Identifying robust hysteresis in networks

Abstract

We present a new modeling and computational tool that computes rigorous summaries of network dynamics over large sets of parameter values. These summaries, organized in a database, can be searched for observed dynamics, e.g., bistability and hysteresis, to discover parameter regimes over which they are supported. We illustrate our approach on several networks underlying the restriction point of the cell cycle in humans and yeast. We rank networks by how robustly they support hysteresis, which is the observed phenotype. We find that the best 6-node human network and the yeast network share similar topology and robustness of hysteresis, in spite of having no homology between the corresponding nodes of the network. Our approach provides a new tool linking network structure and dynamics.

Fig 1. Hysteresis and resettable bistability.

Solid (dashed) lines indicate stable (unstable) equilibria for fixed values of input, Off = Low Equilibrium, B = Bistability, and On = High Equilibrium. Resettable bistability: When input signal is withdrawn from a bistable system, and the system resets to the low equilibrium (filled circle). Hysteresis: In addition to resettable bistability, when signal is increased, system goes to high equilibrium (circle). (a) Hysteresis; (b) resettable bistability, but not hysteresis. (c) No resettable bistability.

Fig 2. DSGRN for toggle switch.

(a) Regulatory network for the toggle switch. (b) Thresholds {θ_2,1, θ_1,2} divide phase space, (0, ∞)², into four 2-dimensional domains (black dots) and 1-dimensional walls separating the domains (circles). (c) For each choice of parameters, given a domain there is a well-defined direction of dynamics at walls that defines the state transition graph (see Fig 6 for the derivation of this dynamics). State transition graph for parameters in regions 5 and 9 of the parameter graph. The Morse graph for 9 consists of a single node FP(0, 1) where FP indicates that the node is terminal in the Morse graph (a trivial statement for this simple example) and that the vector representation of the associated region is (0, 1). The Morse graph for 5 contains two nodes FP(0, 1) and FP(1, 0). (d) Visual interpretation of SQL DSRGN database for toggle switch organized as a parameter graph with explicit description of parameter domains (inequalities in bottom of each square) and Morse graphs (top part of each square) valid over corresponding parameter domain. Dashed boxes indicate elements of PG(¬1) = {G₁, G₂, G₃}.

Fig 3. 3 node E2F-Rb networks.

(a) 3 node network with potential edges from [4] with signal S acting on MD. (b) Histogram showing 24 regulatory networks expressing full path hysteresis between QS and PS. Five regulatory networks show full path hysteresis in 100% of EPG(¬MD). (c) Histogram showing 27 regulatory networks expressing partial path hysteresis between QS and PS. (d) Histogram showing 25 regulatory networks expressing full path resettable (QS,PS) bistability to QS. (e) Histogram showing 35 regulatory networks expressing full path resettable (QS,PS) bistability to QS. (f)-(j) Five networks that exhibit full path hysteresis along all appropriate paths in EPG(¬MD) These networks are also the top five networks in partial path hysteresis in descending order (f),(g)-(i), (j). Network (f) is also highest in prevalence of partial path resettable bistability, but does not show any full path resettable bistability. Full results for all networks can be find in S1 Table, where the five networks (f)-(j) have numbers 24,39,46,26 and 22.
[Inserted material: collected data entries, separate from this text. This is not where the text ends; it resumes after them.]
Lemma buildTopLevel_loop (id : jsstring) (existingCodes : list jsstring)
  (seen : JsMap TopLevelEntry) (b0 : Build) :
  NoDup (map_keys seen) ->
  (forall k, In k (map_keys seen) -> ~ In k (newBindCodes b0)) ->
  fold_left (buildTopLevelStep id existingCodes) seen b0 =
  mkBuild
    (newConcepts b0
       ++ map (fun kv => topLevelConcept (toTitle id) (fst kv) (snd kv))
            (filter (keepTopLevel existingCodes) seen))
    (newBindCodes b0 ++ map fst (filter (keepTopLevel existingCodes) seen))
    (mappings b0
       ++ map (fun kv => topLevelMapping id (fst kv) (snd kv))
            (filter recordedTopLevel seen)).
Proof.
  revert b0; induction seen as [|[k e] seen IH]; intros b0 Hnd Hfresh; simpl.
  - destruct b0; simpl. now rewrite !app_nil_r.
  - inversion Hnd as [|? ? Hk Hnd']; subst.
    assert (Hkb : set_has k (newBindCodes b0) = false).
    { apply set_has_notIn. apply Hfresh. now left. }
    change (keepTopLevel existingCodes (k, e))
      with (negb (topLevelDeprecated e) && truthy (tl_display e)
            && negb (set_has k existingCodes)).
    change (recordedTopLevel (k, e)) with (truthy (tl_display e)).
    rewrite Hkb, orb_false_r.
    destruct (topLevelDeprecated e) eqn:Hdep; simpl.
    + rewrite (topLevelDeprecated_truthy _ Hdep).
      rewrite IH; [|assumption|intros k' Hk'; apply Hfresh; now right].
      simpl. rewrite <- ?app_assoc. reflexivity.
    + destruct (truthy (tl_display e)); simpl.
      * destruct (set_has k existingCodes); simpl.
        -- rewrite IH; [|assumption|intros k' Hk'; apply Hfresh; now right].
           simpl. rewrite <- ?app_assoc. reflexivity.
        -- rewrite IH; [|assumption|].
           ++ simpl. rewrite set_add_fresh; [|now apply set_has_notIn].
              rewrite <- ?app_assoc. reflexivity.
           ++ simpl. intros k' Hk'. rewrite set_add_In. intros [->|Hin].
              ** contradiction.
              ** revert Hin. apply Hfresh. now right.
      * apply IH; [assumption|intros k' Hk'; apply Hfresh; now right].
Qed.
Fig 4. Search for the best 5 node E2F-Rb network.

(a) Full 5 node E2F-Rb network with input S. We test 12 subnetworks, listed in Table (b), top, for robustness of partial path and full path resettable bistability and hysteresis. (b) Each of the 12 subnetworks contains the unmarked edges in (a). In addition, we either add one of the edges 7 or 8, and/or a subset of the pair of edges (2a, 2b). The second through fifth columns list the percentage of subgraphs in EPG(¬MD) satisfying indicated query. Top three results in each column are emphasized. Note that top three networks in first three queries agree. While the very best network under full path resettable bistability is the same as for full path hyesteresis, none of the top three networks for full path hysteresis has either edge 7 or the edge 8.

Fig 5. Comparison between human and yeast networks.

(a) The best 5-node network from Fig 4(b) that exhibits the most robust full path and partial path hysteresis. (b) Cell cycle initiation network from yeast (START network) [29, 30] exhibits robust resettable bistability in 23.81% of the full paths 12.8%. Because the networks in (a) and (b) only differ by a node with a single input and single output (Myc), the networks in (a) and (b) will give the same results in our analysis. (c) Best 5-node network from Fig 4(b) with added p27 shows full path resettable bistability in 6.43% and full path hysteresis in 0.35% of the corresponding parameter paths.

Fig 6

(a) Field equations for toggle switch. (b) Parameter values that are associated with parameter node 5. (c) Evaluation of field inequalities at four 1-dimensional faces (walls) of domains based on the given parameter value. Arrows indicate direction of dynamics induced by inequalities.